* _Activity_
Your job with the data below is to output exactly the lines from the one holding "enters s c a lo hi lo' hi' → b" down to the one holding "Lemma enters_total s", both included, and no others.

* _Exercise inputs_
Lemma Lookup_wp s live lo hi key h Q :
  shard_ok s live lo hi → (∀ a, refs_at s a < 2 ^ 32 - 1) →
  ((∀ a, ¬ cached s key h a) → Q None s) →
  (∀ a c s', cached s key h a → cores s !! a = Some c →
     shard_ok s' live (drop_entry a lo) (drop_entry a hi) → settings s' = settings s → usage_ s' = usage_ s →
     cores s' = <[a := SetHit (Ref_handle c)]> (cores s) → Q (Some a) s') →
  wp (Lookup key h) Q s.
Proof.
  intros [R Hf Hcap Hr] Hrefs Hnone Hsome. destruct (sr_table _ _ _ _ _ R) as (chains & Ht & Hch).
  unfold Lookup. apply wp_bind, (table_Lookup_wp s chains); [done|]. intros r Hans.
  destruct r as [a|].
  2: { apply wp_ret, Hnone. intros a Hca. apply (cached_live s live lo hi) in Hca as (Ha & Hc & Hm); [|done].
       apply (Hans a); [by apply Hch|done]. }
  destruct Hans as [Hin Hm]. apply Hch in Hin as [Ha Hca]. pose proof Hm as (c & Hc & Hk & Hh).
  assert (cached s key h a) as Hcached by (by apply (cached_live s live lo hi)).
  destruct (sr_live _ _ _ _ _ R a Ha) as [Hrng _]. specialize (Hrefs a). unfold refs_at in Hrng, Hrefs. rewrite Hc in Hrng, Hrefs. simpl in Hrng, Hrefs.
  pose proof Hc as Hc'. apply cores_Some in Hc' as (ha & Hha & ->).
  apply wp_bind, (wp_load a ha); [done|]. apply wp_bind. change (HasRefs ha) with (HasRefs (core ha)).
  apply (unlist_wp s live lo hi [] a (core ha)); [done..|]. intros s1 Hf1 Hl1 Hu1.
  pose proof (list_frame_table _ _ Hf1) as (_ & _ & _ & Hus1). pose proof (list_frame_settings _ _ Hf1) as Hset1.
  apply wp_bind, (wp_update s1 a (core ha)); [auto with rdb|by rewrite (lf_cores _ _ Hf1)|]. intros s2 Hh2 Ha2 Hc2.
  destruct (update_reps _ _ Hh2 Ha2) as (Hl2 & Ht2 & _). destruct (heap_only_fields _ _ Hh2) as (Hset2 & _ & _ & _ & _ & _ & Hus2 & Hlu2).
  apply wp_bind, (wp_update s2 a (Ref_handle (core ha))); [auto with rdb|by rewrite Hc2, lookup_insert_eq|]. intros s3 Hh3 Ha3 Hc3.
  destruct (update_reps _ _ Hh3 Ha3) as (Hl3 & Ht3 & _). destruct (heap_only_fields _ _ Hh3) as (Hset3 & _ & _ & _ & _ & _ & Hus3 & Hlu3).
  rewrite Hc2, insert_insert_eq, (lf_cores _ _ Hf1) in Hc3.
  assert (settings s3 = settings s) as Hset by congruence.
  destruct (settings_fields _ _ Hset) as (Hcp & _ & _ & _ & Hrt & _).
  change (refs (core ha)) with (refs ha) in *.
  assert (u32 (refs ha + 1) = refs ha + 1) as Hra by (apply wrap_small; unfold in_range; lia).
  change (u32 (refs ha + 1)) with (refs (Ref_handle (core ha))) in Hra.
  assert (cores s3 !! a = Some (SetHit (Ref_handle (core ha)))) as Hc3a by (by rewrite Hc3, lookup_insert_eq).
  assert (refs_at s3 a = refs ha + 1) as Hra3 by (unfold refs_at; rewrite Hc3a; done).
  assert (cached_at s3 a) as Hca3.
  { destruct Hca as (c' & Hc' & Hi). rewrite Hc in Hc'. injection Hc' as <-. exists (SetHit (Ref_handle (core ha))). split; [done|]. by rewrite InCache_hit. }
  apply wp_ret, (Hsome a (core ha)); try done; [|congruence].
  split; [| |by rewrite Hcp|by rewrite Hrt].
  2: { rewrite Hcp, Hus3, Hus2, Hus1, <- drop_entry_app. intros Hx. by rewrite (Hf Hx). }
  apply (shard_rep_change s s3 live lo hi [] a _ _ chains); try done.
  - intros b Hb. by rewrite Hc3, lookup_insert_ne.
  - destruct (Ha3 a) as (_ & _ & _ & _ & ->). destruct (Ha2 a) as (_ & _ & _ & _ & ->). unfold ident. by rewrite (lf_cores _ _ Hf1).
  - auto.
  - intros b Hb. rewrite <- drop_entry_app, elem_of_drop_entry. naive_solver.
  - rewrite <- drop_entry_app, elem_of_drop_entry, Hra3. split; [naive_solver|]. intros [_ ?]. lia.
  - congruence.
  - apply Ht3, Ht2. by apply (list_frame_table_rep s).
  - rewrite Hch. naive_solver.
  - rewrite Hra3. lia.
  - by left.
  - congruence.
Qed.

(** ** Release *)

Lemma goes_high_core s h : goes_high s (core h) = goes_high s h.
Proof.
  unfold goes_high, IsHighPri, HasHit, core, SetInHighPriPool, IS_HIGH_PRI, HAS_HIT, IN_HIGH_PRI_POOL.
  by rewrite !has_put_flag by lia.
Qed.

(** Where the entry [a] lands when it becomes evictable. *)
Definition enters (s : Shard) (c : LRUHandle) (a : nat) (lo hi lo' hi' : list nat) : Prop :=
  if goes_high s c then ∃ h1, lo' = lo ++ h1 ∧ hi ++ [a] = h1 ++ hi' else lo' = lo ++ [a] ∧ hi' = hi.

Lemma enters_elem s c a lo hi lo' hi' b :
  enters s c a lo hi lo' hi' → b ∈ lo' ++ hi' ↔ b = a ∨ b ∈ lo ++ hi.
Proof.
  unfold enters. destruct (goes_high s c).
  - intros (h1 & -> & E). rewrite <- app_assoc, <- E. set_solver.
  - intros [-> ->]. set_solver.
Qed.
Lemma enters_total s s' c a lo hi lo' hi' :
  enters s c a lo hi lo' hi' → total s' (lo' ++ hi') = total s' (lo ++ hi) + tc s' a.
Proof.
  unfold enters. destruct (goes_high s c).
  - intros (h1 & -> & E). rewrite <- app_assoc, <- E, !total_app. simpl. lia.
  - intros [-> ->]. rewrite !total_app. simpl. lia.
Qed.

Lemma Unref_refs c : 0 < refs c < 2 ^ 32 → refs (Unref_handle c) = refs c - 1.
Proof. intros H. apply wrap_small. unfold in_range. lia. Qed.

(** The entry goes: charged no more, and freed. *)
Record gone (s : Shard) (a : nat) (c : LRUHandle) (s' : Shard) : Prop := {
  go_settings : settings s' = set_freed ∅ (deleter_calls s ++ deleter_call c) (settings s);
  go_cores : ∀ b, cores s' !! b = if decide (b = a) then None else cores s !! b;
  go_usage : usage_ s' = usage_ s - tc s a;
}.

(** What Release and Erase do last with an entry nobody refers to. *)
Lemma discharge_wp s s1 live lo hi limbo a c c1 chains' lo' hi' Q :
  shard_rep s live lo hi limbo → a ∈ live → a ∉ limbo → cores s !! a = Some c →
  settings s1 = settings s → cores s1 = <[a := c1]> (cores s) → ident s1 a = ident s a → deleter_call c1 = deleter_call c →
  list_rep s1 lo' hi' → (∀ b, b ∈ lo' ++ hi' ↔ b ∈ lo ++ hi ∧ b ≠ a) → lru_usage_ s1 = total s (lo' ++ hi') →
  table_rep s1 chains' → (∀ b, b ∈ concat chains' ↔ b ∈ live ∧ cached_at s b ∧ b ≠ a) → usage_ s1 = usage_ s →
  (∀ s', gone s a c s' → shard_rep s' (drop_entry a live) lo' hi' limbo → Q tt s') →
  wp (total_charge ← charge_of (Some a);
      put (λ s, set_usage (u64 (usage_ s - total_charge)) s)) (λ _ s2, wp (Free (Some a)) Q s2) s1.
Proof.
  intros R Ha Hal Hc Hs1 Hc1 Hi1 Hd Hl Hlo Hlu Ht Hch Hu HQ.
  destruct (shard_totals _ _ _ _ _ R) as (_ & _ & _ & Htc). specialize (Htc a Ha).
  pose proof (sr_usage _ _ _ _ _ R) as Hus. pose proof (sr_bound _ _ _ _ _ R) as Hbd. pose proof (tc_nonneg s a) as Htc0.
  apply wp_bind, wp_charge_of; [eexists; by rewrite Hc1, lookup_insert_eq|].
  rewrite (ident_tc s s1 a Hi1) by apply (settings_fields _ _ Hs1).
  assert (u64 (usage_ s1 - tc s a) = usage_ s - tc s a) as E by (rewrite Hu; apply u64_sub; lia).
  apply wp_put. set (s2 := set_usage _ s1).
  assert (shard_rep s2 (drop_entry a live) lo' hi' (limbo ++ [a])) as R2.
  { apply (shard_rep_retire s s2 live lo hi limbo a lo' hi' chains'); try done.
    - intros b Hb. change (cores s1 !! b = cores s !! b). by rewrite Hc1, lookup_insert_ne.
    - by apply (list_rep_agree s1).
    - by apply (table_rep_agree s1). }
  apply (Free_wp s2 _ _ _ _ a Q R2); [set_solver|]. intros s3 [F1 F2 F3] R3.
  rewrite drop_entry_app, (drop_entry_notin a limbo) in R3 by done.
  unfold drop_entry in R3 at 2. rewrite filter_cons_False, filter_nil, app_nil_r in R3 by naive_solver.
  apply HQ; [|done]. split.
  - rewrite F1. unfold deleter_calls_of. simpl. change (cores s2) with (cores s1). rewrite Hc1, lookup_insert_eq. simpl.
    rewrite app_nil_r, Hd. f_equal; [|done]. f_equal.
    by apply (f_equal deleter_calls) in Hs1.
  - intros b. rewrite F2. change (cores s2) with (cores s1). rewrite Hc1.
    destruct (decide (b = a)) as [->|Hne]; [by rewrite decide_True by set_solver|].
    rewrite decide_False by set_solver. by rewrite lookup_insert_ne.
  - by rewrite F3.
Qed.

* _Exercise solution_
  enters s c a lo hi lo' hi' → b ∈ lo' ++ hi' ↔ b = a ∨ b ∈ lo ++ hi.
Proof.
  unfold enters. destruct (goes_high s c).
  - intros (h1 & -> & E). rewrite <- app_assoc, <- E. set_solver.
  - intros [-> ->]. set_solver.
Qed.
Lemma enters_total s s' c a lo hi lo' hi' :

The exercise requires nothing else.